Dans une déclaration du 11 juin 2019, Nancy Pelosi, présidente de la Chambre, a déclaré : « Le projet de loi sur l’extradition sape les relations solides entre les États-Unis et Hong Kong qui se sont développées au cours de deux décennies. S’il est adopté, le Congrès n’aura d’autre choix que de réévaluer si Hong Kong est « suffisamment autonome » dans le cadre « un pays, deux systèmes ».

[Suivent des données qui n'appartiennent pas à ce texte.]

Lemma cleaned_table_float df c :
  cleaned_table df → c ∈ measurement_cols → float_column (seasoned df) c.
Proof.
  intros [Hcs Hok] Hc. unfold float_column, column.
  rewrite rows_seasoned, <- list_fmap_compose. apply Forall_fmap.
  eapply Forall_impl; [exact Hok|]. intros r (_ & _ & Hdone). cbn.
  rewrite cell_at_with_season.
  - destruct (Hdone c Hc) as (v & Hv & Hf).
    + unfold cols. apply measurement_cols_cases in Hc.
      rewrite !elem_of_cons. naive_solver.
    + unfold cell_at. by rewrite Hv.
  - apply measurement_cols_cases in Hc. naive_solver.
  - apply measurement_cols_cases in Hc. naive_solver.
Qed.

Lemma groupby_agg_cleaned df key :
  cleaned_table df → key = "Month"%string ∨ key = "Season"%string →
  is_Some (groupby_agg (seasoned df) key agg_spec).
Proof.
  intros Hdf Hkey. unfold groupby_agg.
  assert (∀ c, c ∈ measurement_cols →
            has_col (seasoned df) c && bool_decide (float_column (seasoned df) c)
            = true) as Hc.
  { intros c Hc. apply andb_true_intro. split.
    - apply has_col_true, columns_seasoned. left. destruct Hdf as [-> _].
      unfold cols. apply measurement_cols_cases in Hc.
      rewrite !elem_of_cons. naive_solver.
    - apply bool_decide_eq_true. by apply cleaned_table_float. }
  assert (has_col (seasoned df) key = true) as ->.
  { apply has_col_true, columns_seasoned. naive_solver. }
  unfold agg_spec. cbn [forallb fst andb].
  rewrite !Hc; [by eexists|..];
    unfold measurement_cols; rewrite !elem_of_cons; naive_solver.
Qed.

Lemma valid_date_month d : valid_date d → 1 ≤ month d ≤ 12.
Proof.
  unfold valid_date, valid_dateb. intros H.
  repeat (apply andb_prop in H as [H ?]). lia.
Qed.

(** The two aggregated tables of a cleaned table. *)
Lemma grouping_of_cleaned_table df r w :
  cleaned_table df → frames w !! r = Some df →
  ∃ monthly seasonal,
    group_by_month_and_season r w
    = Some ((monthly, seasonal),
            mkWorld (<[fresh (dom (frames w)) := seasoned df]> (frames w))
                    (files w)) ∧
    month_table_ok df monthly ∧ season_table_ok df seasonal.
Proof.
  intros Hdf Hr.
  pose proof (cleaned_table_dates df Hdf) as Hdates.
  destruct (groupby_agg_cleaned df "Month" Hdf) as [monthly Hmon]; [by left|].
  destruct (groupby_agg_cleaned df "Season" Hdf) as [seasonal Hsea];
    [by right|].
  exists monthly, seasonal. split; [|split].
  - rewrite (group_by_month_and_season_run r w df Hr).
    + by rewrite Hmon, Hsea.
    + destruct Hdf as [-> _]. unfold cols. rewrite !elem_of_cons. naive_solver.
    + eapply Forall_impl; [exact Hdates|]. naive_solver.
  - split.
    + apply Forall_forall. intros e He.
      destruct (groupby_agg_labels _ _ _ _ e Hmon He) as [Hna Hin].
      rewrite column_seasoned_month in Hin.
      apply list_elem_of_fmap in Hin as (r0 & He1 & Hr0).
      rewrite Forall_forall in Hdates.
      destruct (Hdates r0 Hr0) as (d & Hd & Hv).
      exists (month d). split; [by apply valid_date_month|].
      rewrite He1. unfold row_month. by rewrite Hd.
    + intros m. rewrite (groupby_agg_loc _ _ _ _ _ Hmon).
      rewrite column_seasoned_month, group_rows_month. split.
      * intros Hnil. rewrite decide_False; [done|].
        intros [_ (r0 & Heq & Hr0)%list_elem_of_fmap].
        assert (rows_of_month df m ≠ []) as Hne; [|done].
        apply filter_nonempty. by exists r0.
      * intros (r0 & Hr0 & Heq)%filter_nonempty.
        rewrite decide_True.
        -- eexists. split; [done|]. apply aggregate_summary.
        -- split; [done|]. apply list_elem_of_fmap. by exists r0.
  - intros s. rewrite (groupby_agg_loc _ _ _ _ _ Hsea).
    rewrite column_seasoned_season, group_rows_season. split.
    + intros Hnil. rewrite decide_False; [done|].
      intros [_ (r0 & Heq & Hr0)%list_elem_of_fmap].
      assert (rows_of_season df s ≠ []) as Hne; [|done].
      apply filter_nonempty. exists r0. split; [done|]. by injection Heq.
    + intros (r0 & Hr0 & Heq)%filter_nonempty.
      rewrite decide_True.
      * eexists. split; [done|]. apply aggregate_summary.
      * split; [done|]. apply list_elem_of_fmap. exists r0. by rewrite Heq.
Qed.

Lemma known_columns_all cs : Forall (λ c, c ∈ cs) cols → known_columns cs = cols.
Proof. unfold known_columns. apply filter_all. Qed.

Lemma groupby_agg_columns df key st c :
  groupby_agg df key agg_spec = Some st → c ∈ measurement_cols →
  c ∈ columns df.
Proof.
  unfold groupby_agg.
  destruct (has_col df key); [|done]. cbn [andb].
  destruct (forallb _ _) eqn:Hall; [|done]. intros _ Hc.
  rewrite forallb_forall in Hall.
  apply measurement_cols_cases in Hc.
  assert (∃ f, In (c, f) agg_spec) as [f Hf].
  { unfold agg_spec. destruct Hc as [-> | [-> | ->]]; eexists; cbn; eauto. }
  specialize (Hall _ Hf). apply andb_prop in Hall as [Hcol _].
  by apply has_col_true in Hcol.
Qed.
(** *** The event loop *)

(** The events.  [Call_play] passes the score object as it is at the call.
    [Push_note] is [scoreData.notes.push(n)] of the page (app.js, the
    polling for the notes of other contributors): [holders] are the calls
    of [play] that were given the array pushed onto, and the push reaches
    each of them, the array being one object.  The closure [tick] holds
    the score object too but reads only its [score] and
    [measureSignatures], which nothing in the page writes. *)
Inductive Event : Type :=
  | Call_play (scoreData : ScoreData) (fromMeasure : Z)
  | Call_stop
  | Call_toggleMute (instrumentId : string)
  | Call_toggleSolo (instrumentId : string)
  | Set_callbacks (measureChange playbackTick : bool)
  | Settle (promise : nat) (ok : bool)
  | Resume (session : nat) (currentTime : num)
  | AnimationFrame (frame : nat) (currentTime : num)
  | Push_note (holders : list nat) (note : Note).

(** [notes.push(n)], seen from a call of [play] that holds the array. *)
Definition pushed (n : Note) (s : Suspended) : Suspended :=
  {| sus_scoreData :=
       {| score := score (sus_scoreData s);
          notes := (notes (sus_scoreData s) ++ [n])%list;
          measureSignatures := measureSignatures (sus_scoreData s) |};
     sus_fromMeasure := sus_fromMeasure s;
     sus_playable := sus_playable s;
     sus_jobs := sus_jobs s;
     sus_resumed := sus_resumed s |}.

Definition push (b : Browser) (holders : list nat) (n : Note) : Browser :=
  {| engine := engine b; nodes := nodes b; fetches := fetches b; settled := settled b;
     suspended :=
       imap (λ i s, if bool_decide (i ∈ holders) then pushed n s else s) (suspended b);
     frames := frames b; nextFrame := nextFrame b; calls := calls b |}.

Definition set_callbacks (e : PlaybackEngine) (mc pt : bool) : PlaybackEngine :=
  {| playing := playing e; loading := loading e;
     startTime := startTime e; startMeasure := startMeasure e;
     scheduledNodes := scheduledNodes e;
     mutedInstruments := mutedInstruments e; soloInstrument := soloInstrument e;
     onMeasureChange := mc; onPlaybackTick := pt;
     _animFrame := _animFrame e; _samples := _samples e;
     _lastPlayMeasure := _lastPlayMeasure e;
     _measureStartTimes := _measureStartTimes e;
     _measureSecPerBeat := _measureSecPerBeat e;
     _totalDuration := _totalDuration e |}.

(** The load behind [promise] settles. *)
Definition settle (b : Browser) (promise : nat) (f : Fetch) (ok : bool) : Browser :=
  let e := engine b in
  {| engine :=
       {| playing := playing e; loading := loading e;
          startTime := startTime e; startMeasure := startMeasure e;
          scheduledNodes := scheduledNodes e;
          mutedInstruments := mutedInstruments e; soloInstrument := soloInstrument e;
          onMeasureChange := onMeasureChange e; onPlaybackTick := onPlaybackTick e;
          _animFrame := _animFrame e;
          _samples := _load_settle (_samples e) f ok;
          _lastPlayMeasure := _lastPlayMeasure e;
          _measureStartTimes := _measureStartTimes e;
          _measureSecPerBeat := _measureSecPerBeat e;
          _totalDuration := _totalDuration e |};
     nodes := nodes b; fetches := fetches b;
     settled := {[promise]} ∪ settled b;
     suspended := suspended b; frames := frames b; nextFrame := nextFrame b;
     calls := calls b |}.

Definition all_settled (b : Browser) (jobs : list nat) : bool :=
  forallb (λ j, bool_decide (j ∈ settled b)) jobs.

Definition drop_frame (b : Browser) (f : nat) : Browser :=
  {| engine := engine b; nodes := nodes b; fetches := fetches b; settled := settled b;
     suspended := suspended b; frames := delete f (frames b); nextFrame := nextFrame b;
     calls := calls b |}.
(** The deduct handler run for an account without a wallet row creates
    the row before it answers 400: that no failing deduct writes rests on
    the login having created the wallet. *)
Remark deduct_handler_alone_creates_wallet :
  deduct_route "A" (baht 5) None None 1700000000000 empty_db
  = (inr (400, DeductNotEnough 0 (baht 5)),
     mkDB {[ "A" := 0 ]} [] [] [] [])
  ∧ mkDB {[ "A" := 0 ]} [] [] [] [] ≠ empty_db.
Proof.
  split; [by vm_compute|].
  intros H. apply (f_equal (λ db, wallets db !! "A")) in H.
  by vm_compute in H.
Qed.


Lemma dispatch_store updateBalance ADMIN_IDS st h :
  store (dispatch updateBalance ADMIN_IDS st h) = store st
  ∨ (h = Login (match h with Login u => u | _ => "" end)
     ∧ store (dispatch updateBalance ADMIN_IDS st h)
       = ensure_wallet (match h with Login u => u | _ => "" end) (store st))
  ∨ (∃ q, h = Call q
          ∧ store (dispatch updateBalance ADMIN_IDS st h)
            = serve updateBalance (store st) q).
Proof.
  destruct h as [u|u|q]; simpl.
  - right. left. by rewrite getOrCreateWallet_eq.
  - by left.
  - destruct (if admin_route q then _ else _); [|by left].
    right. right. by exists q.
Qed.

(** What the application does to the database is a run of handlers. *)
Lemma app_run_is_handler_run updateBalance ADMIN_IDS hs st :
  ∃ qs, store (foldl (dispatch updateBalance ADMIN_IDS) st hs)
        = run updateBalance qs (store st).
Proof.
  revert st. induction hs as [|h hs IH]; intros st; simpl.
  { by exists []. }
  destruct (IH (dispatch updateBalance ADMIN_IDS st h)) as [qs ->].
  destruct (dispatch_store updateBalance ADMIN_IDS st h)
    as [-> | [[_ ->] | (q & _ & ->)]].
  - by exists qs.
  - exists (GetWallet (match h with Login u => u | _ => "" end) :: qs).
    simpl. by rewrite wallet_route_eq.
  - by exists (q :: qs).
Qed.






(** ** Order identifiers *)

Lemma serve_orders updateBalance db q :
  orders (serve updateBalance db q) = orders db
  ∨ ∃ o, orders (serve updateBalance db q) = orders db ++ [o].
Proof.
  destruct q as [u p n pr now | u | u a p pn now | ad u a n now
                | u a m s now | u r | ad r n a now | ad r n re now
                | u l v r now | ad p items now]; simpl.
  - destruct (purchase_route_cases u p n pr now db)
      as [(status & body & _ & ->) | (prod & b & Hcase)]; simpl; [by left|].
    destruct Hcase as (_ & _ & _ & _ & _ & _ & _ & _ & ->). right.
    by eexists.
  - left. rewrite wallet_route_eq. simpl. unfold ensure_wallet.
    by destruct (wallets db !! u).
  - left. rewrite deduct_route_eq.
    destruct (decide (a ≤ 0)); [done|].
    destruct (decide (balance_of u db < a)).
    + simpl. unfold ensure_wallet. by destruct (wallets db !! u).
    + unfold moved. by destruct (decide _).
  - left. rewrite admin_topup_route_eq.
    destruct (decide (u = "" ∨ a ≤ 0)); [done|].
    unfold moved. by destruct (decide _).
  - left. by destruct (topup_route_wallets u a m s now db) as (_ & _ & ? & _).
  - left. rewrite cancel_route_eq. by destruct (Supabase.single _).
  - left. rewrite approve_route_eq.
    destruct (Supabase.single _) as [|request]; [done|]. simpl.
    destruct (decide (_ ≤ 0)); [done|].
    unfold moved. by destruct (decide _).
  - left. rewrite reject_route_eq. by destruct (Supabase.single _).
  - left. by rewrite redeem_route_eq.
  - by left.
Qed.

Lemma run_keeps_order_ids updateBalance qs db id :
  id ∈ order_id <$> orders db →
  id ∈ order_id <$> orders (run updateBalance qs db).
Proof.
  revert db. induction qs as [|q qs IH]; intros db Hid; simpl; [done|].
  apply IH.
  destruct (serve_orders updateBalance db q) as [-> | [o ->]]; [done|].
  rewrite fmap_app. apply elem_of_app. by left.
Qed.

Lemma purchase_route_success u p n pr now db oid q tot del nb db' :
  purchase_route u p n pr now db = (inr (200, Purchased oid q tot del nb), db') →
  ∃ prod b,
    let rows := take (Z.to_nat q) (unsold_oldest_first p db) in
    pr = Some prod ∧ q = parseInt_or_1 n ∧ wallets db !! u = Some b
    ∧ oid = order_id_at now
    ∧ (order_id_at now ∉ order_id <$> orders db)
    ∧ db' = settled u p q (price prod) (name prod) now b rows db.
Proof.
  intros Hrun.
  destruct (purchase_route_cases u p n pr now db)
    as [(status & body & Hne & Heq) | (prod & b & Hcase)].
  - rewrite Heq in Hrun. congruence.
  - destruct Hcase as (-> & _ & _ & Hw & _ & _ & Hfresh & _ & Heq).
    rewrite Heq in Hrun. injection Hrun as <- <- <- <- <- <-.
    by exists prod, b.
Qed.

(** C8. Two purchase calls that both succeed, the second served after the
    first with any handler runs in between (every run of the application
    is one, [app_run_is_handler_run]), write under different order ids:
    the id is derived from the clock second, [orders.order_id] is unique,
    and a call whose id is taken is rolled back.  Each call's order row
    and ledger entry carry its id, and so does every stock unit the call
    changed. *)
Theorem successful_purchases_have_distinct_order_ids
    (updateBalance : string → Z → Js.M unit) (between : list Request) db
    u1 p1 n1 pr1 now1 oid1 q1 tot1 del1 nb1 db1
    u2 p2 n2 pr2 now2 oid2 q2 tot2 del2 nb2 db2 :
  purchase_route u1 p1 n1 pr1 now1 db
  = (inr (200, Purchased oid1 q1 tot1 del1 nb1), db1) →
  purchase_route u2 p2 n2 pr2 now2 (run updateBalance between db1)
  = (inr (200, Purchased oid2 q2 tot2 del2 nb2), db2) →
  oid1 ≠ oid2
  ∧ oid1 = order_id_at now1 ∧ oid2 = order_id_at now2
  ∧ (∃ o, last (orders db1) = Some o ∧ order_id o = oid1)
  ∧ (∃ t, last (transactions db1) = Some t ∧ references_order oid1 t)
  ∧ (∀ s, s ∈ product_stocks db1 → s ∉ product_stocks db →
          stock_order_id s = Some oid1).
Proof.
  intros H1 H2.
  apply purchase_route_success in H1
    as (prod1 & b1 & _ & _ & _ & -> & Hfresh1 & ->).
  apply purchase_route_success in H2
    as (prod2 & b2 & _ & _ & _ & -> & Hfresh2 & _).
  split_and!; try done.
  - intros Heq. apply Hfresh2. rewrite <- Heq.
    apply run_keeps_order_ids. simpl. rewrite fmap_app.
    apply elem_of_app. right. simpl. apply list_elem_of_singleton. done.
  - eexists. split; [apply last_snoc|done].
  - eexists. split; [apply last_snoc|done].
  - simpl. intros s Hs Hnew.
    apply list_elem_of_fmap in Hs as (s0 & -> & Hs0).
    unfold mark_sold in *. destruct (decide (stock_id s0 ∈ _)); [done|].
    by destruct Hnew.
Qed.

Lemma successful_purchases_have_distinct_order_ids_witness :
  let db1 :=
    (purchase_route "A" "P" (Some 1) (Some Scenario.P) 1700000000
       Scenario.start).2 in
  let db2 :=
    (purchase_route "A" "P" (Some 1) (Some Scenario.P) 1700000001 db1).2 in
  purchase_route "A" "P" (Some 1) (Some Scenario.P) 1700000000 Scenario.start
  = (inr (200, Purchased "ORD1700000000" 1 (baht 100) ["KEY-1"] (baht 150)),
     db1)
  ∧ purchase_route "A" "P" (Some 1) (Some Scenario.P) 1700000001 db1
    = (inr (200, Purchased "ORD1700000001" 1 (baht 100) ["KEY-2"] (baht 50)),
       db2)
  ∧ "ORD1700000000" ≠ "ORD1700000001".
Proof.
  intros db1 db2.
  assert (purchase_route "A" "P" (Some 1) (Some Scenario.P) 1700000000
            Scenario.start
          = (inr (200, Purchased "ORD1700000000" 1 (baht 100) ["KEY-1"]
                         (baht 150)), db1)) as H1 by (by vm_compute).
  assert (purchase_route "A" "P" (Some 1) (Some Scenario.P) 1700000001
            (run (λ _ _, mret tt) [] db1)
          = (inr (200, Purchased "ORD1700000001" 1 (baht 100) ["KEY-2"]
                         (baht 50)), db2)) as H2 by (by vm_compute).
  split; [exact H1|]. split; [exact H2|].
  exact (proj1 (successful_purchases_have_distinct_order_ids
                  (λ _ _, mret tt) [] _ _ _ _ _ _ _ _ _ _ _ _
                  _ _ _ _ _ _ _ _ _ _ _ H1 H2)).
Defined.
(** * YHapLZ: a shallow embedding of the Y-chromosome haplogroup classifier

    The development follows [src/YHapLZ.py] (the generated classifier),
    [src/proYHapLZ.py] (the base classifier it is generated from) and
    [src/generate_YHapLZ.py] (the generator of the tree text).

    Conventions of the embedding:
    - a Python [str] is a [string]; characters are code points below 256 and
      the case conversions are the ASCII ones (the tree text, the ISOGG table
      and the VCF columns are ASCII);
    - a Python [int] that is a position is a [Z]; lengths and counters are
      [nat]; a Python [float] is a binary64 [float];
    - a [dict] that is only ever read by key is a [gmap]; a [dict] whose
      iteration order is observed is an insertion-ordered association list
      ([odict]);
    - an operation that can raise ([d[k]], [l[i]], [int(s)]) lives in the
      [outcome] monad, so that "does not raise" is a statement, not an
      assumption.

    Embedded from [HaplogroupClassifier]: the class constants, [__init__],
    [_parse_tree], [_load_isogg], [_build_node_snp_positions],
    [get_ancestors], [get_depth], [get_main_branch], [check_genotype],
    [is_derived], [check_node_status], [classify_sample] and
    [_make_result]; from the rest of [src/YHapLZ.py]: [load_vcf] and the
    classification loop of [main]; from the generator: [parse_isogg_tree],
    [format_branch] and the F branch of [generate_yhaplz]. Files are given
    as the lists of their lines. [_check_main_branch_snps], the report
    writers and the command line only print or write and are left out. *)

From Stdlib Require Import Ascii Floats.PrimFloat.
From stdpp Require Import gmap strings list fin_maps pretty sorting.

Set Warnings "-inexact-float,-clear-no-such-hyp".

(* ===================================================================== *)
(** * Python primitives *)
(* ===================================================================== *)

Module Py.

(** ** Exceptions *)

Inductive exn := KeyError | IndexError | ValueError.

Inductive outcome (A : Type) : Type :=
| Ok (a : A)
| Raise (e : exn).
Arguments Ok {A} a.
Arguments Raise {A} e.

#[export] Instance outcome_ret : MRet outcome := fun A a => Ok a.
#[export] Instance outcome_bind : MBind outcome := fun A B f m =>
  match m with
  | Ok a => f a
  | Raise e => Raise e
  end.
#[export] Instance outcome_fmap : FMap outcome := fun A B f m =>
  match m with
  | Ok a => Ok (f a)
  | Raise e => Raise e
  end.

(** [for x in l: st = body(st, x)] where the body may raise. *)
Fixpoint for_each {A S : Type} (body : S -> A -> outcome S) (l : list A) (st : S)
  : outcome S :=
  match l with
  | [] => Ok st
  | x :: l' => st' ← body st x; for_each body l' st'
  end.

(** [try: ... except: handler] for a computation without side effects. *)
Definition try_except {A : Type} (c : outcome A) (handler : A) : A :=
  match c with
  | Ok a => a
  | Raise _ => handler
  end.

(** ** Characters and strings *)

Definition TAB : string := String "009"%char "".
Definition NL : string := String "010"%char "".

(** Whitespace in the sense of [str.strip()] / [str.isspace()], for code
    points below 256. *)
Definition is_space (c : ascii) : bool :=
  let n := nat_of_ascii c in
  ((9 <=? n) && (n <=? 13)) || ((28 <=? n) && (n <=? 32)) || (n =? 133) || (n =? 160).

Definition is_digit_char (c : ascii) : bool :=
  let n := nat_of_ascii c in (48 <=? n) && (n <=? 57).

Definition upper_char (c : ascii) : ascii :=
  let n := nat_of_ascii c in
  if (97 <=? n) && (n <=? 122) then ascii_of_nat (n - 32) else c.

Definition lower_char (c : ascii) : ascii :=
  let n := nat_of_ascii c in
  if (65 <=? n) && (n <=? 90) then ascii_of_nat (n + 32) else c.

Fixpoint str_map (f : ascii -> ascii) (s : string) : string :=
  match s with
  | EmptyString => EmptyString
  | String c s' => String (f c) (str_map f s')
  end.

(** [s.upper()], [s.lower()] *)
Definition upper (s : string) : string := str_map upper_char s.
Definition lower (s : string) : string := str_map lower_char s.

(** truth value of a string: [if s:] *)
Definition truthy (s : string) : bool :=
  match s with EmptyString => false | _ => true end.

Fixpoint lstrip_by (p : ascii -> bool) (s : string) : string :=
  match s with
  | EmptyString => EmptyString
  | String c s' => if p c then lstrip_by p s' else s
  end.

Fixpoint rstrip_by (p : ascii -> bool) (s : string) : string :=
  match s with
  | EmptyString => EmptyString
  | String c s' =>
      match rstrip_by p s' with
      | EmptyString => if p c then EmptyString else String c EmptyString
      | r => String c r
      end
  end.

(** [s.strip()] *)
Definition strip (s : string) : string := rstrip_by is_space (lstrip_by is_space s).

Fixpoint char_in (c : ascii) (chars : string) : bool :=
  match chars with
  | EmptyString => false
  | String d chars' => Ascii.eqb c d || char_in c chars'
  end.

(** [s.rstrip(chars)] *)
Definition rstrip_chars (chars : string) (s : string) : string :=
  rstrip_by (fun c => char_in c chars) s.

(** [s.startswith(p)] *)
Definition startswith (s p : string) : bool := String.prefix p s.

(** [sub in s] *)
Fixpoint contains (sub s : string) : bool :=
  String.prefix sub s ||
  match s with
  | EmptyString => false
  | String _ s' => contains sub s'
  end.

(** [s.split(sep)] for a non-empty separator: [skip] counts the characters
    of a separator occurrence that are still to be passed over. *)
Fixpoint split_go (sep : string) (skip : nat) (s : string) : list string :=
  match s with
  | EmptyString => [EmptyString]
  | String c s' =>
      match skip with
      | S k => split_go sep k s'
      | O =>
          if String.prefix sep s
          then EmptyString :: split_go sep (String.length sep - 1) s'
          else match split_go sep 0 s' with
               | piece :: pieces => String c piece :: pieces
               | [] => [String c EmptyString]
               end
      end
  end.

Definition split (sep : string) (s : string) : list string := split_go sep 0 s.

(** [s[i]] on a string; the result is a string of length one. *)
Definition str_item (s : string) (i : nat) : outcome string :=
  match String.get i s with
  | Some c => Ok (String c EmptyString)
  | None => Raise IndexError
  end.

(** [s.isdigit()]: non-empty and all digits. *)
Fixpoint all_chars (p : ascii -> bool) (s : string) : bool :=
  match s with
  | EmptyString => true
  | String c s' => p c && all_chars p s'
  end.

Definition isdigit (s : string) : bool := truthy s && all_chars is_digit_char s.

(** [l[i]] on a list. *)
Definition list_item {A : Type} (l : list A) (i : nat) : outcome A :=
  match l !! i with
  | Some x => Ok x
  | None => Raise IndexError
  end.

(** [x in [s1, ..., sn]] *)
Definition in_list (x : string) (l : list string) : bool := bool_decide (x ∈ l).

(** ** [int(s)] for a decimal literal

    Surrounding whitespace is ignored, one sign is allowed, and single
    underscores may separate digits. *)

Definition digit_val (c : ascii) : Z := Z.of_nat (nat_of_ascii c - 48).

(** [digits_go acc prev_digit s]: [prev_digit] tells whether the previous
    character was a digit (an underscore is legal only between digits). *)
Fixpoint digits_go (acc : Z) (prev_digit : bool) (s : string) : option Z :=
  match s with
  | EmptyString => if prev_digit then Some acc else None
  | String c s' =>
      if is_digit_char c then digits_go (10 * acc + digit_val c) true s'
      else if Ascii.eqb c "_"%char && prev_digit then
        match s' with
        | String d _ => if is_digit_char d then digits_go acc false s' else None
        | EmptyString => None
        end
      else None
  end.

Definition py_int (s : string) : outcome Z :=
  let body := strip s in
  let parsed :=
    match body with
    | String "-" r => Z.opp <$> digits_go 0 false r
    | String "+" r => digits_go 0 false r
    | _ => digits_go 0 false body
    end in
  match parsed with
  | Some z => Ok z
  | None => Raise ValueError
  end.

(** ** Insertion-ordered dictionaries

    [d[k] = v] keeps the position of an existing key and appends a new one;
    [d.items()] is the list itself. *)

Section odict.
Context {K V : Type} `{EqDecision K}.

Fixpoint od_get (k : K) (d : list (K * V)) : option V :=
  match d with
  | [] => None
  | (k', v) :: d' => if decide (k = k') then Some v else od_get k d'
  end.

(** [k in d] *)
Definition od_mem (k : K) (d : list (K * V)) : bool :=
  match od_get k d with Some _ => true | None => false end.

(** [d[k] = v] *)
Fixpoint od_set (k : K) (v : V) (d : list (K * V)) : list (K * V) :=
  match d with
  | [] => [(k, v)]
  | (k', v') :: d' =>
      if decide (k = k') then (k, v) :: d' else (k', v') :: od_set k v d'
  end.
End odict.

(** [d[k]] on a [dict] modelled as a [gmap]. *)
Definition dict_item {K V : Type} `{Countable K} (d : gmap K V) (k : K) : outcome V :=
  match d !! k with
  | Some v => Ok v
  | None => Raise KeyError
  end.

(** [k in d] *)
Definition dict_mem {K V : Type} `{Countable K} (k : K) (d : gmap K V) : bool :=
  match d !! k with Some _ => true | None => false end.

End Py.

Import Py.

(* ===================================================================== *)
(** * Genotype status *)
(* ===================================================================== *)

(** [class GenotypeStatus]: five distinct string constants. *)
Inductive GenotypeStatus :=
| DERIVED | ANCESTRAL | HETEROZYGOUS | MISSING | MISMATCH.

Le 13 juin 2019, une législation appelée Loi sur les droits de l’homme et la démocratie de Hong Kong a été réintroduite par le Comité exécutif du Congrès pour la Chine (CECC). Entre autres choses, le projet de loi obligerait le Département d’État américain et d’autres agences à procéder à un examen annuel des changements dans le statut politique de Hong Kong (en particulier ses relations avec la Chine continentale) et à réévaluer si les relations commerciales uniques et favorables entre les États-Unis et Hong Kong sont justifiées à l’avenir. L’adoption du projet de loi a été soutenue par les militants démocrates à Hong Kong et a reçu un soutien quasi unanime à l’Assemblée nationale.
Stabilité politique
En 1979, l’ancien président de l’Association économique de Hong Kong et auteur YC Jao a écrit que l’une des raisons pour lesquelles Hong Kong est devenue un centre financier entre 1969 et 1970 (plutôt qu’avant) était que la Chine avait commencé à « tâtonner vers une coopération avec l’Occident » pendant cette période, ce qui a eu un « effet stabilisateur » sur la région.
Jao écrit : « Ainsi, même si la guerre du Vietnam était toujours en cours, il est devenu clair pour les entités multinationales que la région entière était prête pour une nouvelle ère de développement économique dans un environnement relativement pacifique. Dans un tel contexte, le choix de Hong Kong comme siège régional des multinationales financières et non financières n’était guère surprenant. »
Tout cas de violence entre les Hongkongais et le gouvernement crée un environnement politique instable qui rend la région moins susceptible d’attirer les investisseurs et les entreprises étrangers. À la mi-2019, un promoteur a annulé une offre de 1,42 milliard de dollars pour un terrain dans la région de Kowloon à Hong Kong en raison des « récents conflits sociaux et de l’instabilité économique ».